US government votes in favour of art restitution law

In a rare moment of solidarity in US politics a historic art restitution bill was passed by Congress on Friday (9 December).

Proposed in April this year, the Holocaust Expropriated Art Recovery Act (HEAR) facilitates the restitution process by which Nazi-looted art is returned to its rightful pre-war owners. The bill was backed by Republican senators Ted Cruz and John Cornyn together with Democrat Senators Charles Schumer and Richard Blumenthal.

The HEAR Act offers claimants a six year window beginning with the date a stolen artwork is discovered in which to bring an action for its return and prove their right to it. Previously, families of victims of Nazi-era art theft were subject to state-by-state statutes of limitations barring them from pursuing a claim sometimes after as little as three years.

The Act also provides claimants with a much more concrete means of obtaining justice than the 1998 Washington Conference Principles on Nazi-Confiscated Art. This treaty has been signed by 44 countries but it lacks the force of law.

There had been fears that the passage of the HEAR bill into law might be thwarted by states concerned with protecting their individual right to impose their own statutes of limitations. Nonetheless, in a surprise show of bipartisanship both the House of Representatives and the Senate voted unanimously in favour of the bill.

The passage of the HEAR bill was boosted by a celebrity endorsement from actress Helen Mirren, star of art restitution film ‘Woman in Gold’. She sparked a media frenzy when she addressed a Senate hearing on the proposed law in June this year. “The very act of Nazi expropriation was not only unjust but it was inhumane,” Mirren told two Senate judiciary subcommittees. “We are incapable of changing the past, but fortunately we have the ability to make change today”.

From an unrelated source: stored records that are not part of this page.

(* ===== verification/DataCacheSpec.v ===== *)
(** * The abstract data cache

    Named collections, each a table of records with an owner; quotas count the
    bytes and the number of an owner's collections.  Pool slots, column
    layout, sort indices, owner keys and usage counters are gone, and every
    collection knows the age of its records.  A sequence of operations outside
    the contract has no abstract answer: a query of a sorted collection that
    was changed since; a query that would show a record that has no JSON form;
    a filter on strings that do not fill their column; values that are too
    short for a computed field; a record that is refused after a full window
    gave up its oldest; an eviction or a trim when the rows are not reused in
    the order of age; a batch that one doubling of the capacity does not hold
    although a second was allowed; and 2^31 evictions or rows at once. *)

From S2P Require Import Prelude Bytes Float64 Cond DataCache DataCacheTable.

Local Open Scope Z_scope.
Local Open Scope rah_scope.

Section spec.
Context {P : Platform}.

(** ** Operations *)

Inductive dop : Type :=
| DCreate (now : Z) (name : byte_string) (opts : CreateOpts)
| DDrop (name : byte_string) (tenantID : Z) (app : byte_string)
| DAppendJSON (name json : byte_string)
| DAppendVals (name : byte_string) (vals : list any)
| DAppendBatch (name json : byte_string)
| DQuery (name : byte_string)
| DSort (name field : byte_string) (desc : bool)
| DFilter (name field op value : byte_string)
| DAggregate (name field op : byte_string)
| DTrim (name : byte_string) (n : Z)
| DSweep (now : Z)
| DSetLimit (tenantID : Z) (app : byte_string) (maxBytes maxSlots : Z)
| DUsage (tenantID : Z) (app : byte_string).

Inductive dres : Type :=
| RErr (e : option dcErr)
| RJson (r : byte_string + dcErr)
| RNum (r : Z + dcErr)
| RUsage (bytes slots : Z).
(* ===== verification/DataCacheRefine.v ===== *)
(** * The data cache implements its specification: slots and quotas

    The relation between the manager and the abstract data cache, and what
    keeps it: exclusive slots, usage counters that are sums over the
    collections of an owner, and the operations that touch one collection. *)

From S2P Require Import Prelude Bytes Float64 Cond DataCache DataCacheTable DataCacheArena DataCacheSpec.

Local Open Scope Z_scope.
Local Open Scope rah_scope.

Section refine.
Context {P : Platform}.
Context (nslots maxBuf maxRec platBytes platSlots : Z).
Context (Hnslots : 0 <= nslots <= 256) (HmaxBuf : 0 <= maxBuf < 2 ^ 31) (HmaxRec : maxRec < 2 ^ 31).

(** ** Sums over collections *)

Implicit Types (cs : gmap byte_string coll) (name : byte_string) (c : coll).

Lemma foldr_perm (f : coll -> Z) (l l' : list (byte_string * coll)) : l ≡ₚ l' ->
  foldr (fun p s => f p.2 + s) 0 l = foldr (fun p s => f p.2 + s) 0 l'.
Proof. induction 1; cbn; lia. Qed.

Lemma colls_insert f cs name c : cs !! name = None -> sum_colls f (<[name := c]> cs) = f c + sum_colls f cs.
Proof. intros H. unfold sum_colls. by rewrite (foldr_perm f _ _ (map_to_list_insert cs name c H)). Qed.

Lemma colls_delete f cs name c : cs !! name = Some c -> sum_colls f cs = f c + sum_colls f (delete name cs).
Proof. intros H. rewrite <- (insert_delete_id cs name c H) at 1. rewrite colls_insert; [done|]. by rewrite lookup_delete_eq. Qed.

Lemma colls_replace f cs name c c' : cs !! name = Some c -> sum_colls f (<[name := c']> cs) = sum_colls f cs - f c + f c'.
Proof.
  intros H. rewrite (colls_delete f cs name c H), <- insert_delete_eq, colls_insert by (by rewrite lookup_delete_eq). lia.
Qed.

Lemma sum_bounds f cs b : 0 <= b -> (forall name c, cs !! name = Some c -> 0 <= f c <= b) -> 0 <= sum_colls f cs <= b * Z.of_nat (size cs).
Proof.
  intros Hb. induction cs as [|name c cs Hn IH] using map_ind; intros H.
  { unfold sum_colls. rewrite map_to_list_empty, map_size_empty. cbn. lia. }
  rewrite colls_insert, map_size_insert_None, Nat2Z.inj_succ, Z.mul_succ_r by done.
  assert (0 <= f c <= b) by (apply (H name); by rewrite lookup_insert_eq). destruct IH as [? ?]; [|lia].
  intros n' c' Hn'. apply (H n'). rewrite lookup_insert_ne; [done|]. intros ->. congruence.
Qed.

(** ** Quotas *)

(** The counters agree with a usage table. *)
Definition quota_rel (q : QuotaRegistry) (used : quotaKey -> Z * Z) (limits : gmap quotaKey (Z * Z)) : Prop :=
  platformMaxBytes q = platBytes /\ platformMaxSlots q = platSlots /\
  forall k, match entries q !! k with
            | None => used k = (0, 0) /\ limits !! k = None
            | Some e => (usedBytes e, usedSlots e) = used k /\ (q_maxBytes e, q_maxSlots e) = default (platBytes, platSlots) (limits !! k)
            end.

Definition a_used (d : adc) (k : quotaKey) : Z * Z := (a_bytes d k, a_slots d k).

Definition used_add (used : quotaKey -> Z * Z) (k : quotaKey) (b s : Z) (k' : quotaKey) : Z * Z :=
  if bool_decide (k' = k) then ((used k).1 + b, (used k).2 + s) else used k'.

Lemma quota_rel_ext q u u' l : (forall k, u k = u' k) -> quota_rel q u l -> quota_rel q u' l.
Proof. intros H (H1 & H2 & H3). split_and!; [done|done|]. intros k. specialize (H3 k). by rewrite H in H3. Qed.

(** What an entry that may not exist yet holds. *)
Definition entry_of (q : QuotaRegistry) (k : quotaKey) : tenantDataQuota :=
  default (mkQuota 0 0 (platformMaxBytes q) (platformMaxSlots q)) (entries q !! k).

Lemma entry_of_rel q u l k : quota_rel q u l ->
  u k = (usedBytes (entry_of q k), usedSlots (entry_of q k)) /\
  default (platBytes, platSlots) (l !! k) = (q_maxBytes (entry_of q k), q_maxSlots (entry_of q k)).
Proof.
  intros (H1 & H2 & H3). specialize (H3 k). unfold entry_of. destruct (entries q !! k) as [e|]; cbn; [by destruct H3 as [<- <-]|].
  destruct H3 as [-> ->]. cbn. by rewrite H1, H2.
Qed.

Lemma quota_rel_set q u l k e b s : quota_rel q u l -> e = mkQuota ((u k).1 + b) ((u k).2 + s) (q_maxBytes (entry_of q k)) (q_maxSlots (entry_of q k)) ->
  quota_rel (set_quota q k e) (used_add u k b s) l.
Proof.
  intros H ->. pose proof (entry_of_rel q u l k H) as [_ Hl]. destruct H as (H1 & H2 & H3). split_and!; [done|done|]. intros k'. cbn. unfold used_add.
  destruct (decide (k' = k)) as [->|Hne].
  - rewrite lookup_insert_eq, bool_decide_eq_true_2 by done. by rewrite Hl.
  - rewrite lookup_insert_ne, bool_decide_eq_false_2 by congruence. apply H3.
Qed.

Lemma used_add_0 u k k' : used_add u k 0 0 k' = u k'.
Proof. unfold used_add. destruct (bool_decide_reflect (k' = k)) as [->|]; [|done]. rewrite !Z.add_0_r. by destruct (u k). Qed.

(** Usage stays far from overflow. *)
Definition used_small (u : quotaKey -> Z * Z) : Prop := forall k, 0 <= (u k).1 < 2 ^ 40 /\ 0 <= (u k).2 <= 1000.

Lemma use_small e b s : - 2 ^ 63 <= usedBytes e + b < 2 ^ 63 -> - 2 ^ 31 <= usedSlots e + s < 2 ^ 31 ->
  use e b s = mkQuota (usedBytes e + b) (usedSlots e + s) (q_maxBytes e) (q_maxSlots e).
Proof. intros Hb Hs. unfold use. by rewrite !wraps_small by lia. Qed.

Lemma Reserve_ok q u l t app b s : quota_rel q u l -> used_small u -> 0 <= b < 2 ^ 32 -> 0 <= s <= 1 ->
  let k := makeQuotaKey t app in
  let lim := default (platBytes, platSlots) (l !! k) in
  if ((u k).1 + b <=? lim.1) && ((u k).2 + s <=? lim.2)
  then exists q', Reserve q t app b s = (q', None) /\ quota_rel q' (used_add u k b s) l
  else exists q', Reserve q t app b s = (q', Some ErrQuotaExceeded) /\ quota_rel q' u l.
Proof.
  intros H Hu Hb Hs k lim. destruct (entry_of_rel q u l k H) as [Eu El]. subst lim. rewrite El. specialize (Hu k). unfold Reserve. fold k.
  change (default _ (entries q !! k)) with (entry_of q k). set (e := entry_of q k) in *. rewrite Eu in *. cbn [fst snd] in *.
  rewrite (wraps_small 32 s) by lia. rewrite (use_small e b 0) by lia. cbn [usedBytes].
  assert (forall x b' s', x = mkQuota ((u k).1 + b') ((u k).2 + s') (q_maxBytes e) (q_maxSlots e) -> quota_rel (set_quota q k x) (used_add u k b' s') l) as Hset
    by (intros; by apply quota_rel_set).
  rewrite Eu in Hset. cbn [fst snd] in Hset.
  destruct (Z.ltb_spec (q_maxBytes e) (usedBytes e + b)), (Z.leb_spec (usedBytes e + b) (q_maxBytes e)); try lia; cbn [andb].
  - eexists. split; [reflexivity|]. eapply quota_rel_ext; [apply (used_add_0 u k)|]. apply Hset. rewrite use_small by (cbn; lia). cbn. f_equal; lia.
  - rewrite (use_small _ 0 s) by (cbn; lia). cbn [usedBytes usedSlots q_maxBytes q_maxSlots]. rewrite !Z.add_0_r.
    destruct (Z.ltb_spec (q_maxSlots e) (usedSlots e + s)), (Z.leb_spec (usedSlots e + s) (q_maxSlots e)); try lia.
    + eexists. split; [reflexivity|]. eapply quota_rel_ext; [apply (used_add_0 u k)|]. apply Hset. rewrite use_small by (cbn; lia). cbn. f_equal; lia.
    + eexists. split; [reflexivity|]. by apply Hset.
Qed.

Lemma quota_Release_ok q u l t app b s : let k := makeQuotaKey t app in
  quota_rel q u l -> used_small u -> 0 <= b <= (u k).1 -> 0 <= s <= (u k).2 -> s <= 1 ->
  quota_rel (quota_Release q t app b s) (used_add u k (- b) (- s)) l.
Proof.
  intros k H Hu Hb Hs Hs1. destruct (entry_of_rel q u l k H) as [Eu El]. unfold quota_Release. fold k.
  destruct (entries q !! k) as [e|] eqn:E.
  - assert (entry_of q k = e) as Ee by (unfold entry_of; by rewrite E). apply quota_rel_set; [done|]. specialize (Hu k). rewrite Ee, Eu in *. cbn [fst snd] in *.
    rewrite (wraps_small 32 s) by lia. apply use_small; lia.
  - assert (u k = (0, 0)) as E0. { destruct H as (_ & _ & H3). specialize (H3 k). rewrite E in H3. apply H3. }
    rewrite E0 in *. cbn in *. replace b with 0 by lia. replace s with 0 by lia. eapply quota_rel_ext; [|done]. intros k'. by rewrite used_add_0.
Qed.

(** ** One collection and its slot *)

Record meta_rel (meta : CollectionMeta) (c : coll) : Prop := mkMetaRel {
  mr_fields : Fields (cm_Schema meta) = t_fields (c_table c);
  mr_size : BufSize (cm_Schema meta) = c_bytes c;
  mr_access : Access meta = c_access c;
  mr_growth : Growth meta = c_growth c;
  mr_maxcap : MaxCap meta = c_maxcap c;
  mr_owner : QuotaKey meta = c_owner c;
  mr_window : Z.max 0 (WindowSize meta) = Z.max 0 (c_window c);
  mr_computed : ComputedFields meta = c_computed c }.

(** The index of a fresh sort lists the rows first. *)
Definition order_rel (s : poolSlot) (c : coll) : Prop :=
  match c_order c with
  | Unsorted => SortByIdx (aSchema (arena s)) = -1
  | Sorted rows =>
    0 <= SortByIdx (aSchema (arena s)) /\ take (length rows) (indices s) = rows /\
    Z.of_nat (length rows) = t_count (c_table c) /\ forall r, r ∈ rows -> is_Some (t_rows (c_table c) !! r)
  | Stale => 0 <= SortByIdx (aSchema (arena s))
  end.

Record slot_rel (s : poolSlot) (name : byte_string) (c : coll) : Prop := mkSlotRel {
  sr_arena : arena_rel (arena s) (c_table c);
  sr_table : table_ok (c_table c);
  sr_idx : Z.of_nat (length (indices s)) = t_cap (c_table c);
  sr_use : inUse s = true;
  sr_owner : exists tid app, 0 <= tid < 2 ^ 16 /\ (0 ∉ app) /\ c_owner c = makeQuotaKey tid app /\ ownerKey s = encodeOwnerKey tid app;
  sr_exp : ttlExpUnix s = c_exp c;
  sr_name : ps_name s = pad 128 name /\ name_ok name;
  sr_head : ringHead s = c_head c /\ 0 <= c_head c < 2 ^ 31;
  sr_order : order_rel s c;
  sr_bytes : c_bytes c <= maxBuf }.

(** A slot nobody uses. *)
Definition clean (s : poolSlot) : Prop :=
  inUse s = false /\ ps_name s = replicate 128 0 /\ ttlExpUnix s = 0 /\ ringHead s = 0.

Definition held (p : ArenaPool) (nm : gmap byte_string CollectionMeta) (name : byte_string) (c : coll) : Prop :=
  exists meta s, nm !! name = Some meta /\ meta_rel meta c /\ 0 <= PoolIdx meta < nslots /\ (PoolIdx meta ∉ free p) /\
    slots p !! Z.to_nat (PoolIdx meta) = Some s /\ slot_rel s name c.

Record pool_rel (p : ArenaPool) (nm : gmap byte_string CollectionMeta) (cs : gmap byte_string coll) : Prop := mkPoolRel {
  pr_conf : maxSlots p = nslots /\ maxBufBytes p = maxBuf /\ maxRecords p = maxRec /\ Z.of_nat (length (slots p)) = nslots;
  pr_nodup : NoDup (free p);
  pr_free : forall i, i ∈ free p -> 0 <= i < nslots /\ exists s, slots p !! Z.to_nat i = Some s /\ clean s;
  pr_held : forall name c, cs !! name = Some c -> held p nm name c;
  pr_dom : forall name, nm !! name = None <-> cs !! name = None;
  pr_inj : forall n1 n2 m1 m2, nm !! n1 = Some m1 -> nm !! n2 = Some m2 -> PoolIdx m1 = PoolIdx m2 -> n1 = n2;
  pr_all : forall i, 0 <= i < nslots -> i ∈ free p \/ exists name meta, nm !! name = Some meta /\ PoolIdx meta = i;
  pr_count : Z.of_nat (length (free p)) + Z.of_nat (size cs) = nslots }.

Record dc_rel (m : DataCacheManager) (d : adc) : Prop := mkDcRel {
  dr_pool : pool_rel (pool m) (named m) (d_colls d);
  dr_quota : quota_rel (quotas m) (a_used d) (d_limits d) }.

Lemma slot_bytes s name c : slot_rel s name c -> 0 <= c_bytes c <= maxBuf.
Proof.
  intros H. split; [|apply (sr_bytes _ _ _ H)]. pose proof (sr_table _ _ _ H) as Ht. unfold c_bytes.
  pose proof (to_cap _ _ Ht). pose proof (to_total _ _ Ht). apply Z.mul_nonneg_nonneg; lia.
Qed.

Lemma pool_small p nm cs k : pool_rel p nm cs ->
  0 <= sum_colls (owned k c_bytes) cs < 2 ^ 39 /\ 0 <= sum_colls (owned k (fun _ => 1)) cs <= 256.
Proof using Hnslots HmaxBuf.
  intros H. pose proof (pr_count _ _ _ H). unfold owned.
  pose proof (sum_bounds (fun c => if bool_decide (c_owner c = k) then c_bytes c else 0) cs maxBuf) as S1.
  pose proof (sum_bounds (fun c => if bool_decide (c_owner c = k) then 1 else 0) cs 1) as S2.
  destruct S1 as [? Hs1]; [lia| |]; [|destruct S2 as [? Hs2]; [lia| |]].
  - intros name c Hc. destruct (pr_held _ _ _ H _ _ Hc) as (meta & s & _ & _ & _ & _ & _ & Hs). apply slot_bytes in Hs. destruct (bool_decide _); lia.
  - intros name c _. destruct (bool_decide _); lia.
  - assert (maxBuf * Z.of_nat (size cs) <= maxBuf * 256) by (apply Z.mul_le_mono_nonneg_l; lia). lia.
Qed.

Lemma dc_small m d : dc_rel m d -> used_small (a_used d).
Proof using Hnslots HmaxBuf. intros [H _] k. pose proof (pool_small _ _ _ k H). unfold a_used, a_bytes, a_slots. cbn [fst snd]. lia. Qed.

(** Replacing one collection, its slot and perhaps its metadata. *)
Lemma pool_update p nm cs name meta meta' c s' c' : pool_rel p nm cs -> nm !! name = Some meta -> cs !! name = Some c ->
  PoolIdx meta' = PoolIdx meta -> slot_rel s' name c' -> meta_rel meta' c' ->
  pool_rel (set_pool_slot p (PoolIdx meta) s') (<[name := meta']> nm) (<[name := c']> cs).
Proof.
  intros [Hcf Hnd Hfr Hh Hd Hi Ha Hct] Hm Hc Hp Hs Hmr.
  destruct (Hh name c Hc) as (meta0 & s0 & E0 & Hmr0 & Hr0 & Hn0 & Hs0 & _). replace meta0 with meta in * by congruence. clear E0.
  assert (forall name' m', <[name := meta']> nm !! name' = Some m' -> exists m0, nm !! name' = Some m0 /\ PoolIdx m' = PoolIdx m0) as Hback.
  { intros name' m' [[<- <-]|[_ E]]%lookup_insert_Some; eauto. }
  constructor; cbn.
  - by rewrite length_insert.
  - done.
  - intros i Hin. destruct (Hfr i Hin) as (Hb & s & Hs1 & Hcl). split; [done|]. exists s. split; [|done].
    rewrite list_lookup_insert_ne; [done|]. intros E. apply Hn0. by replace (PoolIdx meta) with i by lia.
  - intros name' c1 [[<- <-]|[Hne E]]%lookup_insert_Some.
    + exists meta', s'. rewrite Hp. split; [by rewrite lookup_insert_eq|]. split; [done|]. split; [done|]. split; [done|].
      split; [|done]. apply list_lookup_insert_eq. by eapply lookup_lt_Some.
    + destruct (Hh name' c1 E) as (m1 & s1 & E1 & Hmr1 & Hr1 & Hn1 & Hs1 & Hsr1). exists m1, s1. split; [by rewrite lookup_insert_ne|]. split; [done|].
      split; [done|]. split; [done|]. split; [|done]. cbn. rewrite list_lookup_insert_ne; [done|]. intros Eq. apply Hne. eapply Hi; [exact Hm|exact E1|lia].
  - intros name'. destruct (decide (name' = name)) as [->|]; [by rewrite !lookup_insert_eq|by rewrite !lookup_insert_ne].
  - intros n1 n2 m1 m2 [m1' [E1 ->]]%Hback [m2' [E2 ->]]%Hback. by apply Hi.
  - intros i Hb. destruct (Ha i Hb) as [?|(n & m1 & E & <-)]; [by left|right]. destruct (decide (n = name)) as [->|].
    + exists name, meta'. rewrite lookup_insert_eq. split; [done|]. congruence.
    + exists n, m1. by rewrite lookup_insert_ne.
  - by rewrite map_size_insert_Some by (by eexists).
Qed.

Lemma pool_lookup p nm cs name : pool_rel p nm cs ->
  match nm !! name, cs !! name with
  | Some meta, Some c => exists s, go_index (slots p) (PoolIdx meta) = Ret s /\ slot_rel s name c /\ meta_rel meta c
  | None, None => True
  | _, _ => False
  end.
Proof.
  intros H. destruct (cs !! name) as [c|] eqn:Ec.
  - destruct (pr_held _ _ _ H _ _ Ec) as (meta & s & -> & Hmr & Hb & _ & Hs & Hsr). exists s. split_and!; try done. by apply go_index_Z; [lia|].
  - by rewrite (proj2 (pr_dom _ _ _ H name)).
Qed.

End refine.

All that remains is for President Obama to sign off on the HEAR bill as he is expected to do.


One thought on “US government votes in favour of art restitution law

  1. Guy Stair Sainty says:

    Nonetheless, whatever the unquestionable justice of the Holocaust Expropriated Art Recovery Act, the failure of the US and European governments to deal with the injustices of the expropriation of private property by the totalitarian communist regimes which succeeded the Nazis is no less morally and legally wrong. The museums of Eastern Europe have been enriched by property seized from families whose only crime was to be citizens of the country taken over by the communists. Similarly, Russia seized the property of the great Russian collectors Shchukin and Morozov, and the many aristocratic collections following the revolution with no compensation. Russia also holds numerous works of art seized from German museums and from German citizens whose collections had in turn been taken by the Nazis. Austria has improperly held on to private property of the Habsburg family which had actually been returned to the family in the early 1930s and then confiscated again by Hitler. When the Austrians agreed to return Nazi seized property in 1955 (although the Austrian republic did its utmost to avoid returning Jewish owned property) the government specifically excluded the property of the former ruling family, even though this had been confiscated by the Nazis.